Definition eql (r rhs : Range) : bool :=
  Cmp.eql (left r) (left rhs) && Cmp.eql (right r) (right rhs).

Definition satisfies (r : Range) (version : Version) (range_buf version_buf : bytes) : bool :=
  if negb (has_left r) then true
  else if negb (Cmp.satisfies (left r) version range_buf version_buf) then false
  else if has_right r && negb (Cmp.satisfies (right r) version range_buf version_buf) then false
  else true.

(** [&mut pre_matched] is threaded: the result is the answer and its new value. *)
Definition satisfies_pre (r : Range) (version : Version) (range_buf version_buf : bytes)
    (pre_matched : bool) : bool * bool :=
  if negb (has_left r) then (true, pre_matched)
  else
    let pre_matched :=
      pre_matched
      || (TagOps.has_pre (tag (cversion (left r)))
          && (patch version =? patch (cversion (left r)))
          && (minor version =? minor (cversion (left r)))
          && (major version =? major (cversion (left r))))
      || (has_right r
          && TagOps.has_pre (tag (cversion (right r)))
          && (patch version =? patch (cversion (right r)))
          && (minor version =? minor (cversion (right r)))
          && (major version =? major (cversion (right r)))) in
    if negb (Cmp.satisfies (left r) version range_buf version_buf) then (false, pre_matched)
    else if has_right r && negb (Cmp.satisfies (right r) version range_buf version_buf)
    then (false, pre_matched)
    else (true, pre_matched).

Definition fmt (r : Range) (buf : bytes) : bytes :=
  if bool_decide (op (left r) = OpUnset) && bool_decide (op (right r) = OpUnset) then []
  else if bool_decide (op (right r) = OpUnset) then Cmp.fmt (left r) buf
  else Cmp.fmt (left r) buf ++ bs " " ++ Cmp.fmt (right r) buf.
End Rng.

(** ** Comparing views *)

(** What the types guarantee of a version: machine-width numbers, packed strings. *)
Definition version_ok (v : Version) : Prop :=
  is_u64 (major v) ∧ is_u64 (minor v) ∧ is_u64 (patch v) ∧ tag_ok (tag v).

Definition cmp_prec : spec_version unit → spec_version unit → comparison := spec_cmp no_build.

Definition triple_lt (x y : spec_version unit) : Prop :=
  s_major x < s_major y ∨ s_major x = s_major y ∧
    (s_minor x < s_minor y ∨ s_minor x = s_minor y ∧ s_patch x < s_patch y).
(** No index is out of range, and the second version starts within the text. *)
Lemma hyphenate_bounds input i :
  (i <= length input)%nat →
  ∃ r, QParse.hyphenate input i = Some r ∧ ∀ j, r = Some j → (i < j < length input)%nat.
Proof.
  intros Hi. unfold QParse.hyphenate.
  assert (Hnone : ∃ r : option nat, Some None = Some r ∧ ∀ j, r = Some j → (i < j < length input)%nat) by (by eexists).
  destruct (Nat.ltb_spec i (length input)) as [Hlt|]; [|exact Hnone].
  destruct (lookup_lt_is_Some_2 input i Hlt) as [c0 ->]. cbn [mbind option_bind]. destruct (negb _); [exact Hnone|].
  advance_cursor. advance_cursor. destruct b; [|exact Hnone]. specialize (Hb eq_refl). cbn [negb].
  advance_cursor. destruct (Nat.eqb_spec j0 (length input)); [exact Hnone|].
  destruct (lookup_lt_is_Some_2 input j0) as [c1 ->]; [lia|]. cbn [mbind option_bind].
  set (i3 := if _ || _ then (j0 + 1)%nat else j0).
  assert (H3 : (i < i3 <= length input)%nat) by (unfold i3; destruct (_ || _); lia).
  destruct (Nat.eqb_spec i3 (length input)); [exact Hnone|].
  advance_cursor. destruct (Nat.eqb_spec j1 (length input)); [exact Hnone|].
  destruct (lookup_lt_is_Some_2 input j1) as [c2 ->]; [lia|]. cbn [mbind option_bind].
  eexists. split; [done|]. intros j2. destruct (QParse.starts_version c2); [|done]. intros [= <-]. lia.
Qed.

(** ** Rounds *)

Lemma parse_at_ok sliced i :
  sliced_ok sliced → (i <= length (ss_slice sliced))%nat →
  ∃ r, QParse.parse_at sliced i = Some r ∧ partial_wf (ss_buf sliced) (version r) ∧
       (i + plen r <= length (ss_slice sliced))%nat.
Proof.
  intros Hok Hi. unfold QParse.parse_at, Sliced.sub_range. rewrite !leb_correct by lia. cbn [andb mbind option_bind].
  assert (Hsub : sliced_ok (Sliced.sub sliced i (length (ss_slice sliced))))
    by (apply sliced_ok_sub; [done|lia]).
  destruct (parse_partial_wf _ Hsub) as (r & Hr & Hp & Hl). cbn [ss_buf ss_slice Sliced.sub] in Hp, Hl.
  rewrite length_slice in Hl by lia. exists r. split_and!; [done|done|lia].
Qed.
(* ===== verification/H2Fields.v ===== *)
(** * Header fields of an HTTP/2 message

    The field checks of [h2_frame_parser.rs], [parse_content_length_strict] of
    [http_types], the module [pseudo] of [connection.rs] and the body of the
    decode loop of [Connection::finish_header_block]: one field at a time, with
    the locals of the loop in the record [Block]. *)

From S2P Require Import Prelude H2Wire.

#[local] Open Scope Z_scope.

Definition is_ascii_digit (c : Z) : bool := (ch "0" <=? c) && (c <=? ch "9").
Definition is_ascii_lower (c : Z) : bool := (ch "a" <=? c) && (c <=? ch "z").
Definition is_ascii_alphabetic (c : Z) : bool := is_ascii_lower c || ((ch "A" <=? c) && (c <=? ch "Z")).
Definition is_ascii_alphanumeric (c : Z) : bool := is_ascii_alphabetic c || is_ascii_digit c.
Definition contains (l : bytes) (c : Z) : bool := existsb (Z.eqb c) l.
Definition to_ascii_lowercase (c : Z) : Z := if (ch "A" <=? c) && (c <=? ch "Z") then c + 32 else c.
Definition eq_ignore_ascii_case (a b : bytes) : bool :=
  bool_decide (map to_ascii_lowercase a = map to_ascii_lowercase b).
Definition beq (a b : bytes) : bool := bool_decide (a = b).

(** ** [h2_frame_parser.rs] *)

Definition is_field_char (c : Z) : bool :=
  is_ascii_lower c || is_ascii_digit c || contains (bs "!#$%&'*+-.^_`|~") c.

Definition is_malformed_field_name (name : bytes) : bool :=
  match name with
  | [] => true
  | c :: t =>
      let rest := if c =? ch ":" then t else name in
      (length rest =? 0)%nat || negb (forallb is_field_char rest)
  end.

Definition is_malformed_field_value (value : bytes) : bool := existsb (contains [0; 13; 10]) value.

Definition has_control_byte (value : bytes) : bool :=
  existsb (λ c, ((c <? 32) && negb (c =? 9)) || (c =? 0x7f)) value.

Definition is_space_or_tab (c : Z) : bool := (c =? 32) || (c =? 9).

Definition has_edge_whitespace (value : bytes) : bool :=
  match head value with Some c => is_space_or_tab c | None => false end
  || match last value with Some c => is_space_or_tab c | None => false end.

(** ** [http_types/lib.rs] *)

(** [n.checked_mul(10)?.checked_add(d)?] on [u64]. *)
Definition push_digit (n d : Z) : option Z :=
  if U64_MAX <? n * 10 then None else if U64_MAX <? n * 10 + d then None else Some (n * 10 + d).

Fixpoint content_length_digits (n : Z) (value : bytes) : option Z :=
  match value with
  | [] => Some n
  | c :: value =>
      if negb (is_ascii_digit c) then None
      else n ← push_digit n (c - ch "0"); content_length_digits n value
  end.

Definition parse_content_length_strict (value : bytes) : option Z :=
  if (length value =? 0)%nat then None else content_length_digits 0 value.

(** ** The module [pseudo] *)
Module pseudo.
Definition METHOD : Z := 1.
Definition SCHEME : Z := 2.
Definition AUTHORITY : Z := 4.
Definition PATH : Z := 8.
Definition STATUS : Z := 16.
Definition PROTOCOL : Z := 32.
Definition UNKNOWN : Z := 64.

Definition is_valid_value (bit : Z) (value : bytes) : bool :=
  let all extra := forallb (λ c, is_ascii_alphanumeric c || contains extra c) value in
  if bit =? METHOD then all (bs "!#$%&'*+-.^_`|~")
  else if bit =? PATH then forallb (λ c, (32 <? c) && negb (c =? 0x7f)) value
  else if bit =? SCHEME then
    match head value with Some c => is_ascii_alphabetic c | None => false end && all (bs "+-.")
  else if bit =? AUTHORITY then all (bs "!$%&'()*+,-.:;=[]_~")
  else if bit =? STATUS then
    match value with
    | [a; b; c] =>
        ((ch "1" <=? a) && (a <=? ch "9") && is_ascii_digit b && is_ascii_digit c) && negb (beq value (bs "101"))
    | _ => false
    end
  else true.

(** The bit of the name after the colon. *)
Definition bit_of (rest : bytes) : Z :=
  if beq rest (bs "method") then METHOD
  else if beq rest (bs "scheme") then SCHEME
  else if beq rest (bs "authority") then AUTHORITY
  else if beq rest (bs "path") then PATH
  else if beq rest (bs "status") then STATUS
  else if beq rest (bs "protocol") then PROTOCOL
  else UNKNOWN.
End pseudo.

(** ** The decode loop of [finish_header_block] *)

(** What the loop reads of the connection and of the block. *)
Record BlockConfig := mkConfig {
  cfg_is_server : bool;
  cfg_is_push : bool;                 (* [push_parent.is_some()] *)
  cfg_is_trailer : bool;
  cfg_deliver : bool;                 (* [disposition == BlockDisposition::Deliver] *)
  cfg_strict_field_whitespace : bool;
  cfg_enable_connect_protocol : Z;    (* [local_settings.enable_connect_protocol] *)
  cfg_max_list_size : Z;
  cfg_max_pairs : Z }.

(** The locals of the loop. *)
Record Block := mkBlock {
  list_size : Z; field_count : Z; rejected : bool; malformed : bool; seen_regular : bool; seen_pseudo : Z;
  saw_connect : bool; saw_options : bool; saw_host : bool; http_scheme : bool; origin_form : bool;
  asterisk_form : bool; informational : bool; content_length : option Z }.

Definition Block_init (malformed saw_host : bool) : Block :=
  mkBlock 0 0 false malformed false 0 false false saw_host false false false false None.

Definition set_rejected (b : Block) : Block :=
  let '(mkBlock ls fc _ m sr sp sc so sh hs o a i cl) := b in mkBlock ls fc true m sr sp sc so sh hs o a i cl.
Definition set_malformed (b : Block) : Block :=
  let '(mkBlock ls fc r _ sr sp sc so sh hs o a i cl) := b in mkBlock ls fc r true sr sp sc so sh hs o a i cl.
Definition set_seen_regular (b : Block) : Block :=
  let '(mkBlock ls fc r m _ sp sc so sh hs o a i cl) := b in mkBlock ls fc r m true sp sc so sh hs o a i cl.
Definition set_saw_host (b : Block) : Block :=
  let '(mkBlock ls fc r m sr sp sc so _ hs o a i cl) := b in mkBlock ls fc r m sr sp sc so true hs o a i cl.
Definition set_content_length (b : Block) (n : Z) : Block :=
  let '(mkBlock ls fc r m sr sp sc so sh hs o a i _) := b in mkBlock ls fc r m sr sp sc so sh hs o a i (Some n).
Definition malformed_if (c : bool) (b : Block) : Block := if c then set_malformed b else b.

Section loop.
Context (cfg : BlockConfig).

(** The condition that makes a pseudo-header malformed. *)
Definition pseudo_is_malformed (b : Block) (rest value : bytes) : bool :=
  let bit := pseudo.bit_of rest in
  let wrong_direction := Bool.eqb (beq rest (bs "status")) (cfg_is_server cfg || cfg_is_push cfg) in
  let protocol_disabled :=
    cfg_is_server cfg && beq rest (bs "protocol") && (cfg_enable_connect_protocol cfg =? 0) in
  let edge_whitespace :=
    has_edge_whitespace value
    && (cfg_strict_field_whitespace cfg || negb (bit =? pseudo.PROTOCOL) || forallb is_space_or_tab value) in
  seen_regular b || (bit =? pseudo.UNKNOWN) || negb (Z.land (seen_pseudo b) bit =? 0) || wrong_direction
  || protocol_disabled || cfg_is_trailer cfg || (length value =? 0)%nat || edge_whitespace
  || has_control_byte value || negb (pseudo.is_valid_value bit value).

(** The [strip_prefix(b":")] branch. *)
Definition on_pseudo (b : Block) (rest value : bytes) : Block :=
  let bit := pseudo.bit_of rest in
  let b := malformed_if (pseudo_is_malformed b rest value) b in
  let '(mkBlock ls fc r m sr sp sc so sh hs o a i cl) := b in
  let i := if beq rest (bs "status") && (length value =? 3)%nat && bool_decide (head value = Some (ch "1"))
           then true else i in
  let sp := Z.lor sp bit in
  let sc := if beq rest (bs "method") && beq value (bs "CONNECT") then true else sc in
  let so := if bit =? pseudo.METHOD then beq value (bs "OPTIONS") else so in
  let hs := if bit =? pseudo.SCHEME
            then eq_ignore_ascii_case value (bs "http") || eq_ignore_ascii_case value (bs "https") else hs in
  let o := if bit =? pseudo.PATH then bool_decide (head value = Some (ch "/")) else o in
  let a := if bit =? pseudo.PATH then beq value (bs "*") else a in
  mkBlock ls fc r m sr sp sc so sh hs o a i cl.

Definition connection_specific (name : bytes) : bool :=
  beq name (bs "connection") || beq name (bs "keep-alive") || beq name (bs "proxy-connection")
  || beq name (bs "transfer-encoding") || beq name (bs "upgrade").

(** The [match name_b]; [true] is the [continue] of a Host that is no authority. *)
Definition on_regular (b : Block) (name value : bytes) : Block * bool :=
  let b := set_seen_regular b in
  if connection_specific name then (set_malformed b, false)
  else if beq name (bs "host") && (cfg_is_server cfg || cfg_is_push cfg) then
    if negb (pseudo.is_valid_value pseudo.AUTHORITY value) then (b, true)
    else (set_saw_host (malformed_if ((length value =? 0)%nat || saw_host b) b), false)
  else if beq name (bs "te") then (malformed_if (negb (eq_ignore_ascii_case value (bs "trailers"))) b, false)
  else if beq name (bs "content-length") then
    match parse_content_length_strict value, content_length b with
    | Some n, None => (set_content_length b n, false)
    | _, _ => (set_malformed b, false)
    end
  else (b, false).

(** The [if !malformed] block; [true] is a [continue]. *)
Definition check_field (b : Block) (name value : bytes) : Block * bool :=
  if is_malformed_field_name name || is_malformed_field_value value then (set_malformed b, false)
  else
    match name with
    | c :: rest =>
        if c =? ch ":" then (on_pseudo b rest value, false)
        else
          let '(b, skip) := on_regular b name value in
          (b, skip || has_control_byte value)
    | [] => (b, false)
    end.

(** One decoded field: the locals after it and whether it is surfaced. *)
Definition field_step (b : Block) (name value : bytes) : Block * bool :=
  let '(mkBlock ls fc r m sr sp sc so sh hs o a i cl) := b in
  let ls := ls + (Z.of_nat (length name) + Z.of_nat (length value) + 32) in
  let fc := fc + 1 in
  let b := mkBlock ls fc r m sr sp sc so sh hs o a i cl in
  if r || (cfg_max_list_size cfg <? ls) || (cfg_max_pairs cfg <? fc) then (set_rejected b, false)
  else if negb (cfg_deliver cfg) then (b, false)
  else if malformed b then (b, false)
  else
    let '(b, skip) := check_field b name value in
    (b, negb skip && negb (malformed b)).

(** The RFC 9113 section 8.3.1 check of a request block after the loop. *)
Definition request_is_malformed (b : Block) : bool :=
  let has bits := negb (Z.land (seen_pseudo b) bits =? 0) in
  let extended_connect := has pseudo.PROTOCOL in
  let base := Z.lor (Z.lor pseudo.METHOD pseudo.SCHEME) pseudo.PATH in
  if saw_connect b && negb extended_connect then
    has (Z.lor pseudo.SCHEME pseudo.PATH) || negb (has pseudo.AUTHORITY)
  else
    negb (Z.land (seen_pseudo b) base =? base)
    || (negb (has pseudo.AUTHORITY) && negb (saw_host b))
    || (extended_connect && (negb (saw_connect b) || negb (has pseudo.AUTHORITY)))
    || (http_scheme b && negb (origin_form b) && negb (asterisk_form b && saw_options b)).
End loop.

(** The whole block: the fields of [fs] in order, and those that are surfaced. *)
Fixpoint fold_fields (cfg : BlockConfig) (b : Block) (fs : list (bytes * bytes)) : Block * list (bytes * bytes) :=
  match fs with
  | [] => (b, [])
  | (name, value) :: fs =>
      let '(b, surfaced) := field_step cfg b name value in
      let '(b, out) := fold_fields cfg b fs in
      (b, if (surfaced : bool) then (name, value) :: out else out)
  end.

Example a_get_request :
  let cfg := mkConfig true false false true true 0 65535 128 in
  let '(b, out) := fold_fields cfg (Block_init false false)
    [(bs ":method", bs "GET"); (bs ":scheme", bs "https"); (bs ":path", bs "/"); (bs ":authority", bs "a.b");
     (bs "content-length", bs "12")] in
  malformed b = false ∧ request_is_malformed b = false ∧ content_length b = Some 12 ∧ length out = 5%nat.
Proof. vm_compute. repeat split. Qed.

···

What is required:
Filter the entries above and copy only the lines that hold "skip".

Written answer:
          let '(b, skip) := on_regular b name value in
          (b, skip || has_control_byte value)
    let '(b, skip) := check_field b name value in
    (b, negb skip && negb (malformed b)).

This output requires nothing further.